[Collected data entries]
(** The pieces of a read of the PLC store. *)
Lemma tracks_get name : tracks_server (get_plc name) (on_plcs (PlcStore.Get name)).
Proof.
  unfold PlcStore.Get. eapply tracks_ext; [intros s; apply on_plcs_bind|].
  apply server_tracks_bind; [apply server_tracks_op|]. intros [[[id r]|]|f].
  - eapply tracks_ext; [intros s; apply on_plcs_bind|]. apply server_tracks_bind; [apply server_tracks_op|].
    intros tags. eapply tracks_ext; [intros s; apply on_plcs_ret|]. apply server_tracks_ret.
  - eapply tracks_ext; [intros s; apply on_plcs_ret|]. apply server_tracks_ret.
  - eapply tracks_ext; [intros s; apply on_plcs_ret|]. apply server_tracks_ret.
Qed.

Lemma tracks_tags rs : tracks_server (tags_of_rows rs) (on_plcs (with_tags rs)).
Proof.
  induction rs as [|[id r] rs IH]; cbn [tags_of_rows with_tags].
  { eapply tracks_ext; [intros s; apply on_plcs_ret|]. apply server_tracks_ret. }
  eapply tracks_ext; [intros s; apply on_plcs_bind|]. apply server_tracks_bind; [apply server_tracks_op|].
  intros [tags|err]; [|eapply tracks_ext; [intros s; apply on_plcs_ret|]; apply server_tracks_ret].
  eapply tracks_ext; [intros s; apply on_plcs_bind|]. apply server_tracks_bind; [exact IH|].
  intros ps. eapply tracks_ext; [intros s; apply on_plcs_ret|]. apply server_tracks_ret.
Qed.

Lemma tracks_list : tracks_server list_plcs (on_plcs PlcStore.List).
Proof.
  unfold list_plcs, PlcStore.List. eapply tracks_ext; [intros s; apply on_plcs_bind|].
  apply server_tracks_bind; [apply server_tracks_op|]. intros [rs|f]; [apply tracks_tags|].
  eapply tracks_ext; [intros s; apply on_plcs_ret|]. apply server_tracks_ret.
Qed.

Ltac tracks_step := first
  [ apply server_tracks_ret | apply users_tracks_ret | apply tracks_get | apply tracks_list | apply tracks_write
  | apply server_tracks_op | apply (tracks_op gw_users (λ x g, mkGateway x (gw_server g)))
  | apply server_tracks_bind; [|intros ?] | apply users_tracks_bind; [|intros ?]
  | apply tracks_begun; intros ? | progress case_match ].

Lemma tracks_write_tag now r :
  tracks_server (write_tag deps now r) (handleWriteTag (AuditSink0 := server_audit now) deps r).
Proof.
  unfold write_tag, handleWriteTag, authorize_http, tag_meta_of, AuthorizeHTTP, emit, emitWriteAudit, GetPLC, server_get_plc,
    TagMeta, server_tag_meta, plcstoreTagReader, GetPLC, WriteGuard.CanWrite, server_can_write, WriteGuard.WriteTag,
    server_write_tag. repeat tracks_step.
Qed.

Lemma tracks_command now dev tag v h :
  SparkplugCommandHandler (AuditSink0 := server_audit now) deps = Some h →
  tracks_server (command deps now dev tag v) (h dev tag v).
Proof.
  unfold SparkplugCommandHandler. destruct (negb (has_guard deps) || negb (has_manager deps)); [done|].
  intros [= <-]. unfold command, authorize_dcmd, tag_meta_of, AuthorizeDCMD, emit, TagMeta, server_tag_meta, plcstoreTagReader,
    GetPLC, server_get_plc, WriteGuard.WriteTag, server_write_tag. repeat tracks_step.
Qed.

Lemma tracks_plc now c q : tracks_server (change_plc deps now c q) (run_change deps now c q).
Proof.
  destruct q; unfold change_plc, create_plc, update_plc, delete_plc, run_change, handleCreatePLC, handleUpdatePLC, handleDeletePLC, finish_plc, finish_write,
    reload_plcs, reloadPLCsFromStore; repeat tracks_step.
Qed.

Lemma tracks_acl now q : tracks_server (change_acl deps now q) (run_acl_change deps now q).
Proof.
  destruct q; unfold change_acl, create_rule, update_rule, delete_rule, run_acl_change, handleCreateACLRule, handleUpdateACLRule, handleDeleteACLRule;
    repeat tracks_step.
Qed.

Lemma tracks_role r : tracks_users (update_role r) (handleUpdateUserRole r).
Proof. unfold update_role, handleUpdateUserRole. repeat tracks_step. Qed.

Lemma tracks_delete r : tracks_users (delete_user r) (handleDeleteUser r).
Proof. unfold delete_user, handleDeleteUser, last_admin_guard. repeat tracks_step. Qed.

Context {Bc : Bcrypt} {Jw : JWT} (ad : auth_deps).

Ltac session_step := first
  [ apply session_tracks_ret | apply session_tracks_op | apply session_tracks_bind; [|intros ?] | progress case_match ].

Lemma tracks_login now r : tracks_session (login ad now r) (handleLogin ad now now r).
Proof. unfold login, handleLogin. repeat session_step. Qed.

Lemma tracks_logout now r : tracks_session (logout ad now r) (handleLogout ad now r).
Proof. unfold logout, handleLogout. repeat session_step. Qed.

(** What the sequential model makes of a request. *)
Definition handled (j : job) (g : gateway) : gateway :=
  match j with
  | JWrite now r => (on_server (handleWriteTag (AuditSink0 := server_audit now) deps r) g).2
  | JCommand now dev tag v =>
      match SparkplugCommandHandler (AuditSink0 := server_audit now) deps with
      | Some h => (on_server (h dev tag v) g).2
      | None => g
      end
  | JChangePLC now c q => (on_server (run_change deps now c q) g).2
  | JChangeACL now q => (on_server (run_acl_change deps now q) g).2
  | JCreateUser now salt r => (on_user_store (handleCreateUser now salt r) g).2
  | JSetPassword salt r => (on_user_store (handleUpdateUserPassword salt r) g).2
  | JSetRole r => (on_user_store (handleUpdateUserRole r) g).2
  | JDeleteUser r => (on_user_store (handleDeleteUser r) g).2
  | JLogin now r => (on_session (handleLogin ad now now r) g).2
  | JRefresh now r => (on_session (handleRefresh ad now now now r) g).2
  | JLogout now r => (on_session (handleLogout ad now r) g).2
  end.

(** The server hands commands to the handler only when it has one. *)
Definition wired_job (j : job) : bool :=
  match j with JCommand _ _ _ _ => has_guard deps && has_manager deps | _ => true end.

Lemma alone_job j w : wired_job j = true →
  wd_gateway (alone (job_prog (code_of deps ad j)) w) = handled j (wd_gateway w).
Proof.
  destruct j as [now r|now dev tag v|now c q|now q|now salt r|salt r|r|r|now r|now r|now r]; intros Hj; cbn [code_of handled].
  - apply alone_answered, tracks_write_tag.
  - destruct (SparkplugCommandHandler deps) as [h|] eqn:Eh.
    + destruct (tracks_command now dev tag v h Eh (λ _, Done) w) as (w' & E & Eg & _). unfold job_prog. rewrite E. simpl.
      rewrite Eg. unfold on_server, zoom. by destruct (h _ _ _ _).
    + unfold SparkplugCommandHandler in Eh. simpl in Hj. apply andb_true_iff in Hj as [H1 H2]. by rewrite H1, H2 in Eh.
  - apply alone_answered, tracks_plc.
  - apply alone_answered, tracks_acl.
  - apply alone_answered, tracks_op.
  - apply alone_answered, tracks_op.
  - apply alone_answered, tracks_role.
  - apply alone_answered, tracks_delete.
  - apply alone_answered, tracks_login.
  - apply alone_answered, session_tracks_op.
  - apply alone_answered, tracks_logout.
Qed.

Task:
Your answer should consist of every line from the entries that holds "rewrite".

The completed task:
    + destruct (tracks_command now dev tag v h Eh (λ _, Done) w) as (w' & E & Eg & _). unfold job_prog. rewrite E. simpl.
      rewrite Eg. unfold on_server, zoom. by destruct (h _ _ _ _).
    + unfold SparkplugCommandHandler in Eh. simpl in Hj. apply andb_true_iff in Hj as [H1 H2]. by rewrite H1, H2 in Eh.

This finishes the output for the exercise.